GH is released from the anterior pituitary gland in a pulsatile manner. Two hypothalamic hormones control GH secretion: Growth hormone-releasing hormone (GHRH) stimulates GH secretion, and somatostatin inhibits it. The majority of GH secretion occurs at night during slow-wave sleep, when somatostatin release is diminished.

GH stimulates production of IGF-1 in the liver and other tissues. IGF-1 circulates through the bloodstream bound to six specific binding proteins in several combinations. The major serum IGF-binding protein is insulinlike growth factor binding protein-3 (IGFBP-3). Both GH and IGF-1 have important metabolic actions in several tissues.

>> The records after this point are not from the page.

(** * Conv2D: a custom Keras convolution layer (src/layers/Conv2D.py)

    The layer object of the source is embedded as a record of its attributes,
    its methods as functions that pass the object explicitly and return
    either a value or the Python exception that is raised.  The primitives
    the layer borrows from its host framework (the tensor backend, the
    activation registry, the length utility of [conv_utils]) are embedded
    next to it, each under the name it has in the host. *)

From Stdlib Require Import ZArith Lia.
From stdpp Require Import gmap strings list fin_maps.

Local Open Scope Z_scope.

(** ** Python values: exceptions, indexing, floor division *)

Inductive Exn :=
| AssertionError
| ZeroDivisionError
| IndexError
| TypeError
| ValueError.

Inductive Result (A : Type) :=
| Ok (a : A)
| Raise (e : Exn).

Arguments Ok {A} a.
Arguments Raise {A} e.

#[global] Instance Result_ret : MRet Result := fun A a => Ok a.
#[global] Instance Result_bind : MBind Result := fun A B f m =>
  match m with
  | Ok a => f a
  | Raise e => Raise e
  end.

Definition is_ok {A} (r : Result A) : bool :=
  match r with Ok _ => true | Raise _ => false end.

(** [t[i]] on a tuple or list: a negative index counts from the end. *)
Definition py_index {A} (t : list A) (i : Z) : Result A :=
  let n := Z.of_nat (length t) in
  let j := if i <? 0 then i + n else i in
  if (j <? 0) || (n <=? j) then Raise IndexError
  else match t !! Z.to_nat j with
       | Some a => Ok a
       | None => Raise IndexError
       end.

(** [a // b] on integers: rounds towards minus infinity. *)
Definition py_floordiv (a b : Z) : Result Z :=
  if b =? 0 then Raise ZeroDivisionError else Ok (a / b).

(** Ceiling of [a / b], the way the specification writes the extent under
    same-padding. *)
Definition ceil_div (a b : Z) : Z := - ((- a) / b).

(** ** keras.utils.conv_utils *)

Module conv_utils.

(** [conv_output_length(input_length, filter_size, padding, stride, dilation)],
    the host utility [compute_output_shape] calls once per spatial axis.
    An unknown extent ([None]) is passed through. *)
Definition conv_output_length (input_length : option Z) (filter_size : Z)
    (padding : string) (stride dilation : Z) : Result (option Z) :=
  match input_length with
  | None => Ok None
  | Some input_length =>
    if negb (bool_decide (padding ∈ ["same"; "valid"; "full"; "causal"]))
    then Raise AssertionError
    else
      let dilated_filter_size := filter_size + (filter_size - 1) * (dilation - 1) in
      let output_length :=
        if bool_decide (padding ∈ ["same"; "causal"]) then input_length
        else if bool_decide (padding = "valid") then input_length - dilated_filter_size + 1
        else (* "full" *) input_length + dilated_filter_size - 1 in
      r ← py_floordiv (output_length + stride - 1) stride;
      Ok (Some r)
  end.

End conv_utils.

(** ** Tensors and the numeric backend *)

(** A tensor is its shape and its elements, read by a full index. *)
Record Tensor (R : Type) := mkTensor {
  shape : list Z;
  item : list Z → R
}.

Arguments mkTensor {R} shape item.
Arguments shape {R} t.
Arguments item {R} t idx.

(** What the layer consumes from its host: the arithmetic of the element
    type, the values the random initializer draws for a shape, and the
    registry of named activation functions. *)
Class Backend (R : Type) := {
  f_zero : R;
  f_add : R → R → R;
  f_mul : R → R → R;
  glorot_uniform_draw : list Z → list Z → R;
  activation_by_name : string → option (Tensor R → Tensor R)
}.

(** The process-wide setting read by [K.image_data_format()]. *)
Inductive DataFormat := channels_first | channels_last.

Inductive TFPadding := SAME | VALID.

Section backend.
Context {R : Type} `{!Backend R}.

Definition zrange (n : Z) : list Z := Z.of_nat <$> seq 0 (Z.to_nat n).

(** Sum of [f i] for [0 <= i < n]. *)
Definition sum_over (n : Z) (f : Z → R) : R :=
  foldr (fun i acc => f_add (f i) acc) f_zero (zrange n).

Definition zeros (shp : list Z) : Tensor R := mkTensor shp (fun _ => f_zero).

(** [_preprocess_padding]: the backend accepts the lower-case names only. *)
Definition preprocess_padding (padding : string) : Result TFPadding :=
  if bool_decide (padding = "same") then Ok SAME
  else if bool_decide (padding = "valid") then Ok VALID
  else Raise ValueError.

(** Output extent of one spatial axis and the zero padding put before it.
    With no padding a window that does not fit is refused (negative
    dimension size). *)
Definition windowed_output_size (p : TFPadding) (n k s d : Z) : Result (Z * Z) :=
  if (s <=? 0) || (d <=? 0) then Raise ValueError
  else
    let eff := (k - 1) * d + 1 in
    match p with
    | VALID =>
      if n <? eff then Raise ValueError else Ok ((n - eff + s) / s, 0)
    | SAME =>
      let out := (n + s - 1) / s in
      let needed := Z.max 0 ((out - 1) * s + eff - n) in
      Ok (out, needed / 2)
    end.

(** Element of a batch-height-width-channel tensor, zero outside the
    spatial extent (the padding). *)
Definition read_padded (x : Tensor R) (h w : Z) (n i j c : Z) : R :=
  if (0 <=? i) && (i <? h) && (0 <=? j) && (j <? w) then item x [n; i; j; c]
  else f_zero.

(** The convolution proper, on a channels-last input and a
    height-width-in-out kernel: cross-correlation, no kernel flip. *)
Definition nn_convolution (x kernel : Tensor R) (strides : Z * Z)
    (p : TFPadding) (dilation_rate : Z * Z) : Result (Tensor R) :=
  match shape x, shape kernel with
  | [b; h; w; c], [kh; kw; ci; f] =>
    if negb (c =? ci) then Raise ValueError
    else
      '(oh, pt) ← windowed_output_size p h kh strides.1 dilation_rate.1;
      '(ow, pl) ← windowed_output_size p w kw strides.2 dilation_rate.2;
      Ok (mkTensor [b; oh; ow; f] (fun idx =>
        match idx with
        | [n; i; j; o] =>
          sum_over kh (fun di =>
          sum_over kw (fun dj =>
          sum_over ci (fun ch =>
            f_mul
              (read_padded x h w n
                 (i * strides.1 + di * dilation_rate.1 - pt)
                 (j * strides.2 + dj * dilation_rate.2 - pl) ch)
              (item kernel [di; dj; ch; o]))))
        | _ => f_zero
        end))
  | _, _ => Raise ValueError
  end.

(** [tf.transpose(x, (0, 2, 3, 1))] and [tf.transpose(x, (0, 3, 1, 2))]. *)
Definition nchw_to_nhwc (x : Tensor R) : Result (Tensor R) :=
  match shape x with
  | [n; c; h; w] =>
    Ok (mkTensor [n; h; w; c] (fun idx =>
      match idx with
      | [a; i; j; k] => item x [a; k; i; j]
      | _ => f_zero
      end))
  | _ => Raise ValueError
  end.

Definition nhwc_to_nchw (x : Tensor R) : Result (Tensor R) :=
  match shape x with
  | [n; h; w; c] =>
    Ok (mkTensor [n; c; h; w] (fun idx =>
      match idx with
      | [a; k; i; j] => item x [a; i; j; k]
      | _ => f_zero
      end))
  | _ => Raise ValueError
  end.

(** [K.conv2d(x, kernel, strides=(1, 1), padding='valid', data_format=None,
    dilation_rate=(1, 1))]; [data_format=None] takes the process-wide
    setting, passed here as [fmt]. *)
Definition conv2d (fmt : DataFormat) (x kernel : Tensor R) (strides : Z * Z)
    (padding : string) (dilation_rate : Z * Z) : Result (Tensor R) :=
  match fmt with
  | channels_last =>
    p ← preprocess_padding padding;
    nn_convolution x kernel strides p dilation_rate
  | channels_first =>
    x' ← nchw_to_nhwc x;
    p ← preprocess_padding padding;
    y ← nn_convolution x' kernel strides p dilation_rate;
    nhwc_to_nchw y
  end.

(** [K.bias_add(x, bias)] for a rank-4 [x] and the rank-1 bias the layer
    owns: the bias is added along the channel axis. *)
Definition bias_add (fmt : DataFormat) (x bias : Tensor R) : Result (Tensor R) :=
  match shape bias, shape x, fmt with
  | [nb], [_; _; _; c], channels_last =>
    if negb (nb =? c) then Raise ValueError
    else Ok (mkTensor (shape x) (fun idx =>
           match idx with
           | [_; _; _; o] => f_add (item x idx) (item bias [o])
           | _ => f_zero
           end))
  | [nb], [_; c; _; _], channels_first =>
    if negb (nb =? c) then Raise ValueError
    else Ok (mkTensor (shape x) (fun idx =>
           match idx with
           | [_; o; _; _] => f_add (item x idx) (item bias [o])
           | _ => f_zero
           end))
  | _, _, _ => Raise ValueError
  end.

End backend.

(** ** The layer *)

Inductive Initializer := Zeros | GlorotUniform.

Section layer.
Context {R : Type} `{!Backend R}.

Abbreviation Activation := (Tensor R → Tensor R).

A single measurement of plasma GH levels is difficult to interpret because of the pulsatile secretion of GH. Levels of IGF-1 vary little during the day; therefore, assays of IGF-1 have been used as a better screening indicator of the status of the GH-IGF-1 axis.

Effect of age on GH secretion

Several studies have shown that the amplitude of GH pulses is reduced with aging both in men and women. [17] In aging men, GH secretion declines by 50% every 7 years after age 18-25 years. [1] The negative effect of age on 24-hour mean serum GH is twice as much in men as in premenopausal women. Estrogens may have a protective effect that limits the rate of decline of GH secretion with aging.

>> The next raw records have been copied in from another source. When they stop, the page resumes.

(** One pass adds to every key its contributions from the list. *)
Lemma rrf_pass_scoreOf k results i scores key :
  scoreOf key (rrf_pass k results i scores)
  = addAll (scoreOf key scores) (contributions k results i key).
Proof.
  revert i scores. induction results as [|result rest IH]; intros i scores.
  - simpl. now destruct (scoreOf key scores).
  - cbn [rrf_pass contributions]. rewrite IH, <- addAll_app. f_equal.
    rewrite hasKey_scoreOf.
    destruct (scoreOf (dedupKey result) scores) as [s0|] eqn:E0.
    + rewrite scoreOf_addScore.
      destruct (str_eqb (dedupKey result) key) eqn:E.
      * apply str_eqb_eq in E. subst key. now rewrite E0.
      * now destruct (scoreOf key scores).
    + rewrite scoreOf_app_new.
      destruct (str_eqb (dedupKey result) key) eqn:E.
      * apply str_eqb_eq in E. subst key. now rewrite E0.
      * now destruct (scoreOf key scores).
Qed.

(** The entry of a key after both passes: the sum of what the first list
    and then the second list give to it. *)
Lemma rrfScores_scoreOf results1 results2 k key :
  scoreOf key (rrfScores results1 results2 k)
  = total (contributions k results1 0 key ++ contributions k results2 0 key).
Proof.
  unfold rrfScores. rewrite !rrf_pass_scoreOf. cbn [scoreOf].
  now rewrite addAll_app.
Qed.

(** C5. After both passes the score of a key is the sum of [1 / (k + i + 1)]
    over the ranks [i] at which the key stands in the first list and then
    in the second; a key in neither list has no entry. For [A = [x, y, z]],
    [B = [y, x, w]] and [k = 60]: x has 1/61 + 1/62, y has 1/62 + 1/61,
    which is the same number, and w has 1/63 alone; the fused list is x, y,
    z, w with these scores. *)
Theorem C5_reciprocalRankFusion_scores :
  (forall results1 results2 k key,
      scoreOf key (rrfScores results1 results2 k)
      = total (contributions k results1 0 key
                 ++ contributions k results2 0 key))
  /\ (forall results i key,
         contributions RRF_K results i key
         = List.map (fun j => (1 / (60 + num j + 1))%float)
             (List.filter
                (fun j => match nth_error results (j - i) with
                          | Some r => str_eqb (dedupKey r) key
                          | None => false
                          end)
                (seq i (length results))))
  /\ (let A := [hit_x; hit_y; hit_z] in
      let B := [hit_y; hit_x; hit_w] in
      scoreOf (dedupKey hit_x) (rrfScores A B RRF_K)
      = Some (1 / 61 + 1 / 62)%float
      /\ scoreOf (dedupKey hit_y) (rrfScores A B RRF_K)
         = Some (1 / 62 + 1 / 61)%float
      /\ scoreOf (dedupKey hit_x) (rrfScores A B RRF_K)
         = scoreOf (dedupKey hit_y) (rrfScores A B RRF_K)
      /\ scoreOf (dedupKey hit_w) (rrfScores A B RRF_K)
         = Some (1 / 63)%float
      /\ reciprocalRankFusion A B 10 None
         = [withScore hit_x (1 / 61 + 1 / 62)%float;
            withScore hit_y (1 / 62 + 1 / 61)%float;
            withScore hit_z (1 / 63)%float;
            withScore hit_w (1 / 63)%float]).
Proof.
  split; [exact rrfScores_scoreOf|]. split.
  - intros results. induction results as [|r rest IH]; intros i key.
    + reflexivity.
    + cbn [contributions length seq List.filter].
      rewrite Nat.sub_diag. cbn [nth_error].
      rewrite IH.
      assert (List.filter
                (fun j => match nth_error (r :: rest) (j - i) with
                          | Some r0 => str_eqb (dedupKey r0) key
                          | None => false
                          end) (seq (S i) (length rest))
              = List.filter
                  (fun j => match nth_error rest (j - S i) with
                            | Some r0 => str_eqb (dedupKey r0) key
                            | None => false
                            end) (seq (S i) (length rest))) as ->.
      { apply filter_ext_in. intros j Hj. apply in_seq in Hj.
        replace (j - i)%nat with (S (j - S i)) by lia. reflexivity. }
      destruct (str_eqb (dedupKey r) key); reflexivity.
  - cbv zeta. repeat split; vm_compute; reflexivity.
Qed.
End FusionFacts.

IGF-1 and IGFBP-3 levels also decrease with aging. This decline of the GH–IGF-1 axis is probably caused by altered hypothalamic regulation (ie, decrease in GHRH and increase in somatostatin), rather than a decreased capacity to secrete GH.

The pathophysiology of the somatopause is confounded by several variables that can contribute to the decline in GH secretion associated with aging. These variables include the following:

  • Adiposity: Individuals who are moderately to markedly obese have profound suppression of GH secretion at any age.

  • Decreased production of sex steroid hormones: Falling levels of testosterone in men and estrogens in women affect GH secretion.

  • Decreased physical fitness: A strong correlation exists between aerobic capacity and 24-hour serum GH concentration.

  • Fragmented sleep: GH secretion can be affected by altered sleep patterns because it occurs predominantly during slow-wave sleep.

  • Malnutrition: Poor nutritional status negatively affects IGF-1 synthesis and action.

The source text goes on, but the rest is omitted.